EXERCISE PROMPT: Among the records that follow, find the line with "match paths with" and the line with "Some text =>". Set down those lines and all lines between them exactly, without adding anything.

- - - - -

(* ===== verification/FileTools.v ===== *)
(** * FileTools: atomic file mutations with crash reconciliation
    (src/forge_replay/tools/file_tools.py)

    Reading, listing and searching; a mutation is planned (identities of the file before and
    after), executed through a temporary file that replaces the target, and reconciled from
    its plan after a crash. *)

From S2P Require Import Prelude Text Domain Platform Json ToolIdentity Tables.
From S2P Require Import FileSystem World.

Definition ABSENT_SHA256 : string := "ABSENT".

Module FileReconcileDecision.
Inductive t := COMPLETED | RETRY_SAFE | CONFLICT.
#[global] Instance eq_dec : EqDecision t.
Proof. solve_decision. Defined.
End FileReconcileDecision.

Record FileIdentity := {
  device : Z;
  inode_number : Z;
  size : Z;
  mode : Z;
}.

#[global] Instance FileIdentity_eq_dec : EqDecision FileIdentity.
Proof. solve_decision. Defined.

Record FileMutationPlan := {
  relative_path : string;
  pre_sha256 : string;
  post_sha256 : string;
  post_content : string;
  pre_identity : option FileIdentity;
  parent_identity : FileIdentity;
}.

Record FileMutationReceipt := {
  fr_relative_path : string;
  fr_pre_sha256 : string;
  fr_post_sha256 : string;
  fr_byte_length : Z;
  fr_already_applied : bool;
}.

Record ReplaySafeFileTools := {
  guard : WorkspacePathGuard;
  max_file_bytes : Z;
}.

(** [list_files] and [search] have defaults the executor does not override. *)
Definition MAX_ENTRIES : nat := 500.
Definition MAX_RESULTS : nat := 100.
Definition MAX_SCANNED_FILES : nat := 1000.

(** The order of [sorted] on paths: component by component. *)
Fixpoint path_le (p q : path) : Prop :=
  match p, q with
  | [], _ => True
  | _ :: _, [] => False
  | a :: p', b :: q' => if decide (a = b) then path_le p' q' else String.le a b
  end.

#[global] Instance path_le_dec p q : Decision (path_le p q).
Proof. revert q. induction p; intros []; cbn; try case_decide; apply _. Defined.

(** [bytes(content)] of a JSON value that is not a text. *)
Fixpoint zeros (n : nat) : string :=
  match n with O => "" | S n' => String (ascii_of_nat 0) (zeros n') end.

Definition byte_of_json (j : json) : res ascii :=
  match j with
  | JInt z => if decide (0 ≤ z < 256)%Z then Ok (ascii_of_nat (Z.to_nat z)) else Err ValueError
  | JBool b => Ok (ascii_of_nat (if b then 1 else 0)%nat)
  | _ => Err TypeError
  end.

Fixpoint bytes_of_list (l : list json) : res string :=
  match l with
  | [] => Ok ""
  | j :: l' => a ← byte_of_json j; s ← bytes_of_list l'; Ok (String a s)
  end.

Definition bytes_of_json (j : json) : res string :=
  match j with
  | JStr s => Ok s
  | JInt z => if decide (z < 0)%Z then Err ValueError
              else if decide (2 ^ 63 ≤ z)%Z then Err OverflowError
              else Ok (zeros (Z.to_nat z))
  | JBool b => Ok (zeros (if b then 1 else 0)%nat)
  | JArr l => bytes_of_list l
  | JObj [] => Ok ""
  | JObj _ | JNull | JFloat _ => Err TypeError
  end.

(** A JSON value used as a text. *)
Definition text_arg (e : exn) (j : json) : res string :=
  match j with JStr s => Ok s | _ => Err e end.

Definition carriage_newline : string := String (ascii_of_nat 13) (String newline "").
Definition newline_text : string := String newline "".

Section file_tools.
Context `{Platform} `{Environment}.

(** [_identity]. *)
Definition identity_at (f : fs) (p : path) : res FileIdentity :=
  match stat f p with
  | None => Err FileNotFoundError
  | Some (Dir m) =>
      let names := from_option (entries f) [] (walk_links MAXSYMLINKS f [] p) in
      Ok {| device := m.(i_device); inode_number := m.(i_number);
            size := dir_size (length names); mode := m.(i_mode) |}
  | Some (File m content) =>
      Ok {| device := m.(i_device); inode_number := m.(i_number);
            size := Z.of_nat (String.length content); mode := m.(i_mode) |}
  | Some (Special m) =>
      Ok {| device := m.(i_device); inode_number := m.(i_number); size := 0;
            mode := m.(i_mode) |}
  | Some (Symlink _ _) => Err OSError
  end.

Variable tools : ReplaySafeFileTools.

(** [_check_size]. *)
Definition check_size (content : string) : io unit :=
  ensure (Z.of_nat (String.length content) ≤ tools.(max_file_bytes))%Z ValueError.

(** ** Reading *)

(** [read_text]. *)
Definition read_text (relative_path : string) : io (string * string) :=
  guarded ← look (λ f, resolve_for_read tools.(guard) f relative_path);
  regular ← look (λ f, Ok (is_file f guarded.(absolute)));
  ensure (guarded.(gp_exists) = true ∧ regular = true) FileNotFoundError;;
  content ← look (λ f, read_bytes f guarded.(absolute));
  check_size content;;
  ensure (utf8_valid content = true) UnicodeDecodeError;;
  mret (content, sha256_text content).

(** [_directory]. *)
Definition directory (relative_path : string) : io path :=
  if decide (relative_path = "" ∨ relative_path = ".") then mret tools.(guard).(workspace_root)
  else
    guarded ← look (λ f, resolve_for_read tools.(guard) f relative_path);
    dir ← look (λ f, Ok (is_dir f guarded.(absolute)));
    ensure (guarded.(gp_exists) = true ∧ dir = true) FileNotFoundError;;
    mret guarded.(absolute).

(** [path.relative_to(workspace_root)]. *)
Definition workspace_relative (p : path) : path :=
  drop (length tools.(guard).(workspace_root)) p.

(** The regular files the scans visit: no links, nothing in a [.git] directory. *)
Definition visible_file (f : fs) (p : path) : Prop :=
  is_symlink f p = false ∧ is_file f p = true ∧ ".git" ∉ workspace_relative p.

#[global] Instance visible_file_dec f p : Decision (visible_file f p).
Proof. unfold visible_file. apply _. Defined.

(** [list_files]. *)
Definition list_files (relative_path : string) : io (list string) :=
  root ← directory relative_path;
  look (λ f, Ok (take MAX_ENTRIES
    (join "/" ∘ workspace_relative <$> filter (visible_file f) (merge_sort path_le (below f root))))).

(** The matching lines of one file, numbered from [n]; at most [room] more results. *)
Fixpoint search_lines (matches : string → bool) (file : string) (room : nat) (n : Z)
    (lines : list string) : list json :=
  match lines, room with
  | [], _ | _, O => []
  | line :: lines', S room' =>
      if matches line then
        JObj [("path", JStr file); ("line", JInt n); ("text", JStr (char_take 500 line))]
          :: search_lines matches file room' (n + 1) lines'
      else search_lines matches file room (n + 1) lines'
  end.

(** The text of a file, [None] where the scan skips it. *)
Definition scan_text (f : fs) (p : path) : option string :=
  content ← ok_or_none (read_bytes f p);
  if decide (Z.of_nat (String.length content) ≤ tools.(max_file_bytes))%Z
  then if utf8_valid content then Some content else None
  else None.

(** The loop of [search] over the sorted paths. *)
Fixpoint search_files (matches : string → bool) (f : fs) (scanned : nat) (results : list json)
    (paths : list path) : list json :=
  match paths with
  | [] => results
  | p :: paths' =>
      if decide (MAX_SCANNED_FILES ≤ scanned ∨ MAX_RESULTS ≤ length results)%nat then results
      else if decide (visible_file f p) then
        let found := match scan_text f p with
                     | None => []
                     | Some text => search_lines matches (join "/" (workspace_relative p))
                                      (MAX_RESULTS - length results) 1 (splitlines text)
                     end in
        search_files matches f (S scanned) (results ++ found) paths'
      else search_files matches f scanned results paths'
  end.

(** [search]. *)
Definition search (pattern relative_path : string) : io (list json) :=
  ensure (pattern ≠ "" ∧ (char_length pattern ≤ 256)%Z) ValueError;;
  matches ← lift (result_of_option RegexError (regex pattern));
  root ← directory relative_path;
  look (λ f, Ok (search_files matches f 0 [] (merge_sort path_le (below f root)))).

(** ** Planning *)

(** [plan_write]; a text is its UTF-8 bytes. *)
Definition plan_write (relative_path : string) (content : json) : io FileMutationPlan :=
  post_content ← lift (bytes_of_json content);
  check_size post_content;;
  guarded ← look (λ f, resolve_for_write tools.(guard) f relative_path);
  parent_identity ← look (λ f, identity_at f (parent guarded.(absolute)));
  pre ← (if guarded.(gp_exists) then
           regular ← look (λ f, Ok (is_file f guarded.(absolute)));
           ensure (regular = true) FileConflictError;;
           before ← look (λ f, read_bytes f guarded.(absolute));
           check_size before;;
           pre_identity ← look (λ f, identity_at f guarded.(absolute));
           mret (Some pre_identity, sha256_text before)
         else mret (None, ABSENT_SHA256));
  mret {| relative_path := guarded.(relative); pre_sha256 := pre.2;
          post_sha256 := sha256_text post_content; post_content := post_content;
          pre_identity := pre.1; parent_identity := parent_identity |}.

(** The texts [plan_patch] looks for and puts in: as given, or with the line ends of the
    current text when they do not occur as given. *)
Definition patch_texts (current : string) (old_text new_text : json) : res (string * string) :=
  old ← text_arg TypeError old_text;
  if decide (count old current = 0)%Z then
    if contains carriage_newline current && negb (contains carriage_newline old) then
      new ← text_arg AttributeError new_text;
      Ok (replace newline_text carriage_newline old, replace newline_text carriage_newline new)
    else if negb (contains carriage_newline current) && contains carriage_newline old then
      new ← text_arg AttributeError new_text;
      Ok (replace carriage_newline newline_text old, replace carriage_newline newline_text new)
    else Err FileConflictError
  else if decide (count old current = 1)%Z then
    new ← text_arg TypeError new_text; Ok (old, new)
  else Err FileConflictError.

(** [plan_patch]. *)
Definition plan_patch (relative_path : string) (old_text new_text : json) : io FileMutationPlan :=
  current ← read_text relative_path;
  texts ← lift (patch_texts current.1 old_text new_text);
  let '(effective_old, effective_new) := texts in
  ensure (count effective_old current.1 = 1)%Z FileConflictError;;
  plan_write relative_path (JStr (replace_first effective_old effective_new current.1)).

(** ** Reconciliation and execution *)

(** [reconcile]. *)
Definition reconcile (plan : FileMutationPlan) : io FileReconcileDecision.t :=
  guarded ← look (λ f, resolve_for_write tools.(guard) f plan.(relative_path));
  current_sha256 ← (if guarded.(gp_exists)
                    then look (λ f, sha256_text <$> read_bytes f guarded.(absolute))
                    else mret ABSENT_SHA256);
  if decide (current_sha256 = plan.(post_sha256)) then mret FileReconcileDecision.COMPLETED
  else if decide (current_sha256 ≠ plan.(pre_sha256)) then mret FileReconcileDecision.CONFLICT
  else match plan.(pre_identity) with
       | None => mret FileReconcileDecision.RETRY_SAFE
       | Some pre =>
           try (current ← look (λ f, identity_at f guarded.(absolute));
                mret (if decide (current = pre) then FileReconcileDecision.RETRY_SAFE
                      else FileReconcileDecision.CONFLICT))
             (λ e, match e with
                   | FileNotFoundError => Some (mret FileReconcileDecision.CONFLICT)
                   | _ => None
                   end)
       end.

(** [_receipt]. *)
Definition receipt (plan : FileMutationPlan) (already_applied : bool) : FileMutationReceipt :=
  {| fr_relative_path := plan.(relative_path); fr_pre_sha256 := plan.(pre_sha256);
     fr_post_sha256 := plan.(post_sha256);
     fr_byte_length := Z.of_nat (String.length plan.(post_content));
     fr_already_applied := already_applied |}.

(** The name of the temporary file next to the target. *)
Definition temporary_path (target : path) (random : string) : path :=
  parent target ++ ["." +:+ name target +:+ ".forge-replay-" +:+ random +:+ ".tmp"].

(** The [try] block of [execute]. *)
Definition prepare_and_replace (plan : FileMutationPlan) (target temporary : path) : io unit :=
  change (λ n f, create_exclusive (new_inode n) f temporary);;
  change (λ _ f, write_file plan.(post_content) f temporary);;
  let mode := match plan.(pre_identity) with Some pre => pre.(mode) | None => 420%Z end in
  change (λ _ f, chmod mode f temporary);;
  decision ← reconcile plan;
  ensure (decision = FileReconcileDecision.RETRY_SAFE) FileConflictError;;
  replace_step temporary target plan.(post_content).

(** The [finally] block. *)
Definition remove_temporary (temporary : path) : io unit :=
  left_over ← look (λ f, Ok (exists_at f temporary));
  if left_over : bool then change (λ _ f, unlink f temporary) else mret tt.

(** [execute]. *)
Definition execute_plan (plan : FileMutationPlan) : io FileMutationReceipt :=
  guarded ← look (λ f, resolve_for_write tools.(guard) f plan.(relative_path));
  decision ← reconcile plan;
  match decision with
  | FileReconcileDecision.COMPLETED => mret (receipt plan true)
  | FileReconcileDecision.CONFLICT => raise FileConflictError
  | FileReconcileDecision.RETRY_SAFE =>
      current ← look (λ f, identity_at f (parent guarded.(absolute)));
      ensure (current = plan.(parent_identity)) FileConflictError;;
      n ← ask w_tick;
      let temporary := temporary_path guarded.(absolute) (token n) in
      finally (prepare_and_replace plan guarded.(absolute) temporary)
              (remove_temporary temporary);;
      decision ← reconcile plan;
      ensure (decision = FileReconcileDecision.COMPLETED) FileConflictError;;
      mret (receipt plan false)
  end.
End file_tools.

- - - - -

TASK RESULT:
  match paths with
  | [] => results
  | p :: paths' =>
      if decide (MAX_SCANNED_FILES ≤ scanned ∨ MAX_RESULTS ≤ length results)%nat then results
      else if decide (visible_file f p) then
        let found := match scan_text f p with
                     | None => []
                     | Some text => search_lines matches (join "/" (workspace_relative p))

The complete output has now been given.